### About this exercise
Copy all lines holding the word "fails" from the entries.

### Records from a data source
----------

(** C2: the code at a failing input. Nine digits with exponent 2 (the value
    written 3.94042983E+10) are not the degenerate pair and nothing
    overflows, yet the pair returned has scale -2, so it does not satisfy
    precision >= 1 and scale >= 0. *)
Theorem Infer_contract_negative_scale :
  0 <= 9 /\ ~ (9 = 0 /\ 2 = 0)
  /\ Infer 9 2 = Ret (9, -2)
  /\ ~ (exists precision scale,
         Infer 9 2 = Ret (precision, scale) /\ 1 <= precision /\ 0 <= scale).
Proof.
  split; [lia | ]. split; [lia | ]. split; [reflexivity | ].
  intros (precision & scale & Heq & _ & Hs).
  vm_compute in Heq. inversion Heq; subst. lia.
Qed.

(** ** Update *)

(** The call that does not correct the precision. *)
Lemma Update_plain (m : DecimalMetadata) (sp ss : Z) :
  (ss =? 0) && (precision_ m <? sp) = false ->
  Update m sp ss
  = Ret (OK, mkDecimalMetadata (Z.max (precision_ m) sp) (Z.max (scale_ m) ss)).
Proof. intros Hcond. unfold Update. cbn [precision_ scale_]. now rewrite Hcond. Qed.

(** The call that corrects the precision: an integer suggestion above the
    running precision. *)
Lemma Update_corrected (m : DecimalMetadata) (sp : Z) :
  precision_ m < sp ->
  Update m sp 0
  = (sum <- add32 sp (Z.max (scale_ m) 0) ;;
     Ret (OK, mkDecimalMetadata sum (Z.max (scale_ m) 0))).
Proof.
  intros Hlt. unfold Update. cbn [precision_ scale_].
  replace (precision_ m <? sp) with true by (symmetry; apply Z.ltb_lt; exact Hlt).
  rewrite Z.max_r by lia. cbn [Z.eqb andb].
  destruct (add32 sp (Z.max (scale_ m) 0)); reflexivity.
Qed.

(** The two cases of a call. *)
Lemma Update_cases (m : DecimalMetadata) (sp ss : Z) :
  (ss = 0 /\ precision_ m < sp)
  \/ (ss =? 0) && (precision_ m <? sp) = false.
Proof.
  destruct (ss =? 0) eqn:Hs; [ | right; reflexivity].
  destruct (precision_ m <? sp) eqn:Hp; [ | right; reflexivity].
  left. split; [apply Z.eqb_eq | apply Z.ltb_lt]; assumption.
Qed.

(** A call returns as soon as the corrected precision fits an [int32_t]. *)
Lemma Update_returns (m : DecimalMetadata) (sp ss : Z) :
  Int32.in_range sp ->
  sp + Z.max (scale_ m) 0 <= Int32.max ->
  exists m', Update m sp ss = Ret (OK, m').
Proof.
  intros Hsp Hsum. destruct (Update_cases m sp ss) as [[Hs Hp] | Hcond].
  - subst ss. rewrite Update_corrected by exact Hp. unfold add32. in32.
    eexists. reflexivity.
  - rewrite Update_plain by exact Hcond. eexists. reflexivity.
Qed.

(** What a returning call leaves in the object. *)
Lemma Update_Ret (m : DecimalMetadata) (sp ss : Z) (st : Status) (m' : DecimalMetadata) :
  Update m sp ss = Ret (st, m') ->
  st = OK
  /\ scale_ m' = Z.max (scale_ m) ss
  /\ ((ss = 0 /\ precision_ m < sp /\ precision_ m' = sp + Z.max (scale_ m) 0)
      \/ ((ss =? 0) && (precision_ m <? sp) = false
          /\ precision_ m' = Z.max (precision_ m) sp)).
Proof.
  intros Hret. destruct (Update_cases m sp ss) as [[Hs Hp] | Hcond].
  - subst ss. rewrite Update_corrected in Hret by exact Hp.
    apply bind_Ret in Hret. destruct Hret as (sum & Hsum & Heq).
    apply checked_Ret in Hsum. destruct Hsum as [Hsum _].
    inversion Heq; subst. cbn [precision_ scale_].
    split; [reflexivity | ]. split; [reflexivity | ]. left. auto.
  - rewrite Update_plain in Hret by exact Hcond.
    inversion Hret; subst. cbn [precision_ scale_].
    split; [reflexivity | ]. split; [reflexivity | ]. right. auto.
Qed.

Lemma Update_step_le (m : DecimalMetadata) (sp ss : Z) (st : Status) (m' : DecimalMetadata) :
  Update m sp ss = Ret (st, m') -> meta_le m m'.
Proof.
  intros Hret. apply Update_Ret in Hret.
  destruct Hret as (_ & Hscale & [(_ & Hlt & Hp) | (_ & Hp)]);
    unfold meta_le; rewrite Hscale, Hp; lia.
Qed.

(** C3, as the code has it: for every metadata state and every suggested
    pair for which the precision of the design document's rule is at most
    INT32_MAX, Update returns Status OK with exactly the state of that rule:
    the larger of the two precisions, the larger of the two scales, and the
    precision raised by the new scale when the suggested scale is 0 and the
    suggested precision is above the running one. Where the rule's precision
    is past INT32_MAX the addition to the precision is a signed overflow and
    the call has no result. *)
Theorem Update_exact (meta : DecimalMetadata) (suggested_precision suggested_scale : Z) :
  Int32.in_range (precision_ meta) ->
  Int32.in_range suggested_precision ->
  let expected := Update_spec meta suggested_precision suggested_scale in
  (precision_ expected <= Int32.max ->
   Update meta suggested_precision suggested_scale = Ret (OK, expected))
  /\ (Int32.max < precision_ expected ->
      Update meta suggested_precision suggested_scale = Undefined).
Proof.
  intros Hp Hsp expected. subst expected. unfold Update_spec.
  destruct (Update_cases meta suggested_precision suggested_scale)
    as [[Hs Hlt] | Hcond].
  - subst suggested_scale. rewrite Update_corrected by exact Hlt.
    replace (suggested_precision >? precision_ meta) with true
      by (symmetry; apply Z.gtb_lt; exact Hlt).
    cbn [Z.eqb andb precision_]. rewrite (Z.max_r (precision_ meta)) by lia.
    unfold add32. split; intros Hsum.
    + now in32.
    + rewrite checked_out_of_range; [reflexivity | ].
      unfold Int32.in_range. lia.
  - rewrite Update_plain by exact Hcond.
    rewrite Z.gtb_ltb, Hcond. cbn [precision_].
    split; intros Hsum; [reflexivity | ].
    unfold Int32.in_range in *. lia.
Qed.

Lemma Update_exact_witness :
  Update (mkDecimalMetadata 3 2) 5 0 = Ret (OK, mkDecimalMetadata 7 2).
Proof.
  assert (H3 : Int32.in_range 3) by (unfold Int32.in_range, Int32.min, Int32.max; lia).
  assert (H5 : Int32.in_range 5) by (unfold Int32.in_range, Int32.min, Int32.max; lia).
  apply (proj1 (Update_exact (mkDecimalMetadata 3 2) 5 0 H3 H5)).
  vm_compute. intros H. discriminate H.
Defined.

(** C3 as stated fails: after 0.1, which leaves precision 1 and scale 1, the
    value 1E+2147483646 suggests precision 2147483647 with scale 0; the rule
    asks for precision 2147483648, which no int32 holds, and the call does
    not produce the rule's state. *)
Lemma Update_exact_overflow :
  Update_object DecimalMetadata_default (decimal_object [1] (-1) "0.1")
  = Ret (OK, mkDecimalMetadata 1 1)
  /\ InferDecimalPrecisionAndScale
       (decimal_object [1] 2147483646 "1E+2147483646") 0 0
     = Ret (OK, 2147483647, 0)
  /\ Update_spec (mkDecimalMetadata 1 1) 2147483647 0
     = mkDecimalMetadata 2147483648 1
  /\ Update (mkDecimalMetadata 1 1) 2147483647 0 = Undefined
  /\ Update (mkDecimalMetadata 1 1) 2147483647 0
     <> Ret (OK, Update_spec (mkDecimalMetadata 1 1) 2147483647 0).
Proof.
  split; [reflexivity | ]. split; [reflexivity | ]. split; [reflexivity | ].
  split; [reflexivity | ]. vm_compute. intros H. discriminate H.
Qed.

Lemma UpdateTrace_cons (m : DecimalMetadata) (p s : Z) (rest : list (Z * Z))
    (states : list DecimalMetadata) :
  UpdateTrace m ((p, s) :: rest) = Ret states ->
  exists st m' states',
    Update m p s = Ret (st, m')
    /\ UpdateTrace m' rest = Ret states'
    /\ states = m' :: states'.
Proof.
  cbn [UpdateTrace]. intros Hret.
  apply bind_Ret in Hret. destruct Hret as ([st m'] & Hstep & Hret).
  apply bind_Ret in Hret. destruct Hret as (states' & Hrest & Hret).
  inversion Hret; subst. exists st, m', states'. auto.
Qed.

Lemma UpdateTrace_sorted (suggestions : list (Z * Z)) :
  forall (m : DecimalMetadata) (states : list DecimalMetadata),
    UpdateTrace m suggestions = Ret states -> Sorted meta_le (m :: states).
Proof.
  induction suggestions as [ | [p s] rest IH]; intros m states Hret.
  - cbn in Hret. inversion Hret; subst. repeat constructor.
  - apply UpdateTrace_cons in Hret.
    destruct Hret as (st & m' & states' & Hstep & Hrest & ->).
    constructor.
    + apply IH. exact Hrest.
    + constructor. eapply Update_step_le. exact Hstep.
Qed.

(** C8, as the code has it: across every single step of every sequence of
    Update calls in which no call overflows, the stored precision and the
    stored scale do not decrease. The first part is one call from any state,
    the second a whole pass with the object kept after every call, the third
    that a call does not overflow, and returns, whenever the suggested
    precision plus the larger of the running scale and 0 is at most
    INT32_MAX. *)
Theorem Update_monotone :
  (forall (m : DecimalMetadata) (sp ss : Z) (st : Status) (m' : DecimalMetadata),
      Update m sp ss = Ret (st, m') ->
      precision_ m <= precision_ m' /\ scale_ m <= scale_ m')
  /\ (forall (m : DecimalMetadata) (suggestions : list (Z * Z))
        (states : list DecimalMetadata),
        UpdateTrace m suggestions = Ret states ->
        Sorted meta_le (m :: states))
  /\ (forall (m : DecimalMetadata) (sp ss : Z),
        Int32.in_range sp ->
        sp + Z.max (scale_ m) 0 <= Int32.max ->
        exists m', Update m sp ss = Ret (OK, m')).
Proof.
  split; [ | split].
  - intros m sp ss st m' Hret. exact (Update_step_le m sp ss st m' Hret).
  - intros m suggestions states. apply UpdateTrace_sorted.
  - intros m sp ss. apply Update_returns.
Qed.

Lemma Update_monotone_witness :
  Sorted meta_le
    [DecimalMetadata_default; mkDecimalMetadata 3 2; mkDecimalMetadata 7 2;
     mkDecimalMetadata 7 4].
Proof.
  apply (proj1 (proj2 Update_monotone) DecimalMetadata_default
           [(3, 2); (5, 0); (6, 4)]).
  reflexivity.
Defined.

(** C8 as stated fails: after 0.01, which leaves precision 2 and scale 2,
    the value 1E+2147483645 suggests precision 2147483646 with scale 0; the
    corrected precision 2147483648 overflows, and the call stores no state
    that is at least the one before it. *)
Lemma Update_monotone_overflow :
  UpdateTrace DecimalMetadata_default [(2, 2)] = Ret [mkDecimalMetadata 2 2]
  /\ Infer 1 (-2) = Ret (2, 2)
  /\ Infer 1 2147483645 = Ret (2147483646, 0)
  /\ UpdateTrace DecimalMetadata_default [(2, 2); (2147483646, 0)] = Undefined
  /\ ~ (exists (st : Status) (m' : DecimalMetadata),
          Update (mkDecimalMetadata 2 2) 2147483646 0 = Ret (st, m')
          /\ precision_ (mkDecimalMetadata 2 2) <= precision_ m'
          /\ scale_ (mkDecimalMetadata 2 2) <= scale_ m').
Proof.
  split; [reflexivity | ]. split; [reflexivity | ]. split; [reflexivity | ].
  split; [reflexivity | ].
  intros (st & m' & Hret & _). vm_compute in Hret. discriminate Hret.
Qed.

----------

### Exercise answer
(** C3 as stated fails: after 0.1, which leaves precision 1 and scale 1, the
(** C8 as stated fails: after 0.01, which leaves precision 2 and scale 2,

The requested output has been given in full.